*** Opening of MATERIAL SHOWN ***
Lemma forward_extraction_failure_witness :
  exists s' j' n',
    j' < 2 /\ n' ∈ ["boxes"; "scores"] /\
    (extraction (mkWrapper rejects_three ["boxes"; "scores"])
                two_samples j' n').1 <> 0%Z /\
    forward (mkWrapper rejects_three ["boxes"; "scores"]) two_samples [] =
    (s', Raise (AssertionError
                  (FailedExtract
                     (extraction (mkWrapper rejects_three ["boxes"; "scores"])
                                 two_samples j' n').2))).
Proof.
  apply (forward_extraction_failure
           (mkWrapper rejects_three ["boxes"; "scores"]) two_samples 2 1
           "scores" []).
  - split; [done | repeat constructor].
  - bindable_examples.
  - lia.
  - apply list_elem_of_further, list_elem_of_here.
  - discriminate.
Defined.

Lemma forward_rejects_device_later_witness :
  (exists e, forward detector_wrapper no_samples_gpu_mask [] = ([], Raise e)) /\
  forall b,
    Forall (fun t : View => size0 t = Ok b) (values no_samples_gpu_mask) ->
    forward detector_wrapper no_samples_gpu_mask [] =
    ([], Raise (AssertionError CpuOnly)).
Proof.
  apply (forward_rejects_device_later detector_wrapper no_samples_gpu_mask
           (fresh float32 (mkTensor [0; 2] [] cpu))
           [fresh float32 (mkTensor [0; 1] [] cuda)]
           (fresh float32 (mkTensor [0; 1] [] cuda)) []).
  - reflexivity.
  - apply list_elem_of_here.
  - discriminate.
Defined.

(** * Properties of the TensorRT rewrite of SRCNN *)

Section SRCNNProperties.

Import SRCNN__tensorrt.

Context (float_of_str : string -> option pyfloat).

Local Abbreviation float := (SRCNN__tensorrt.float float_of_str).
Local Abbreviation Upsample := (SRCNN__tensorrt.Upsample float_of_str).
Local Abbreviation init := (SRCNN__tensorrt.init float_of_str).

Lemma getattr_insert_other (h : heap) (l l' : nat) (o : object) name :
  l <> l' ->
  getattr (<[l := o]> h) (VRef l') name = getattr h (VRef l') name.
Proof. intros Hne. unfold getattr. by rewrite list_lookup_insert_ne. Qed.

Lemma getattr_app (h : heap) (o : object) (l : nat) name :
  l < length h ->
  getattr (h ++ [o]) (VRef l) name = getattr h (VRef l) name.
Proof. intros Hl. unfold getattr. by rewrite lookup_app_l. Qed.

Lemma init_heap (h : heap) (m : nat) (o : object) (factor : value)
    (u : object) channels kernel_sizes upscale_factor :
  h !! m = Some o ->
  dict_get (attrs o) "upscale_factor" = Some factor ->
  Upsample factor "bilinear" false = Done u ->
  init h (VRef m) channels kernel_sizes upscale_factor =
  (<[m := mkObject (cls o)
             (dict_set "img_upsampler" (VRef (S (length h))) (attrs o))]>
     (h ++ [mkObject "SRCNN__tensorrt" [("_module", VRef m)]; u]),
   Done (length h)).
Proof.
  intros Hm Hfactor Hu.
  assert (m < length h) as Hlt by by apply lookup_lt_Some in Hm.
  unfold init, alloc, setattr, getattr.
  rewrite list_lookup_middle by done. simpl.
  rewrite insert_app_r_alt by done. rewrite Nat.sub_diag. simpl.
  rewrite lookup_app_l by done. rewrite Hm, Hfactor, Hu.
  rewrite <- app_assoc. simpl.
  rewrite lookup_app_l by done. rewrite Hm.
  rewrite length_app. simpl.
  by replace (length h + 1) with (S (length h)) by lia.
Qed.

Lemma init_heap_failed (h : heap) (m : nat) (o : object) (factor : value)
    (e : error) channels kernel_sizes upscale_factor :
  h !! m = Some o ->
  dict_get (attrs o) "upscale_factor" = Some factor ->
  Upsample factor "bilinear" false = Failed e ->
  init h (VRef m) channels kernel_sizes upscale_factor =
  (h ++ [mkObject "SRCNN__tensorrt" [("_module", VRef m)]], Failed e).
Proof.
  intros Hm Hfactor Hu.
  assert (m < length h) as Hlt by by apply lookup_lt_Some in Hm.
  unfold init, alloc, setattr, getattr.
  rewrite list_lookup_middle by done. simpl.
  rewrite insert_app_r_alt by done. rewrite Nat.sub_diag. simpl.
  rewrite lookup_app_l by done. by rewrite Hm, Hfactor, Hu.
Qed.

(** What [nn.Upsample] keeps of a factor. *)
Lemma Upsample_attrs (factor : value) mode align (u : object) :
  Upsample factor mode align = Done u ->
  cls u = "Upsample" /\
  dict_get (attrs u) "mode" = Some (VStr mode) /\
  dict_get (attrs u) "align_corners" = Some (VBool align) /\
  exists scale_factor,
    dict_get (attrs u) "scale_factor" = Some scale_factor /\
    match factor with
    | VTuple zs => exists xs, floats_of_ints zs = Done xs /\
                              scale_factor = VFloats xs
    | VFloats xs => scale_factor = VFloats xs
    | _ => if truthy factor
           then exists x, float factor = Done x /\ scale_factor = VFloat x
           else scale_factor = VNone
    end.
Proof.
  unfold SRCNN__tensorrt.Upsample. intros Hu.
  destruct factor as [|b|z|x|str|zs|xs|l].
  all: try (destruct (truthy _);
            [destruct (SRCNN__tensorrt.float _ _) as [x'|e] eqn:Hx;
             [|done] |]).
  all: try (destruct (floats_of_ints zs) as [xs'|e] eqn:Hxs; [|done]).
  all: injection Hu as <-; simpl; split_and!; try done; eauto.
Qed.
*** Close of MATERIAL SHOWN ***
WORK REQUIRED ->
The answer must be the line containing "zs = Done xs /\" and every line after it through the end of the records, repeated exactly.

FINISHED EXERCISE ->
    | VTuple zs => exists xs, floats_of_ints zs = Done xs /\
                              scale_factor = VFloats xs
    | VFloats xs => scale_factor = VFloats xs
    | _ => if truthy factor
           then exists x, float factor = Done x /\ scale_factor = VFloat x
           else scale_factor = VNone
    end.
Proof.
  unfold SRCNN__tensorrt.Upsample. intros Hu.
  destruct factor as [|b|z|x|str|zs|xs|l].
  all: try (destruct (truthy _);
            [destruct (SRCNN__tensorrt.float _ _) as [x'|e] eqn:Hx;
             [|done] |]).
  all: try (destruct (floats_of_ints zs) as [xs'|e] eqn:Hxs; [|done]).
  all: injection Hu as <-; simpl; split_and!; try done; eauto.
Qed.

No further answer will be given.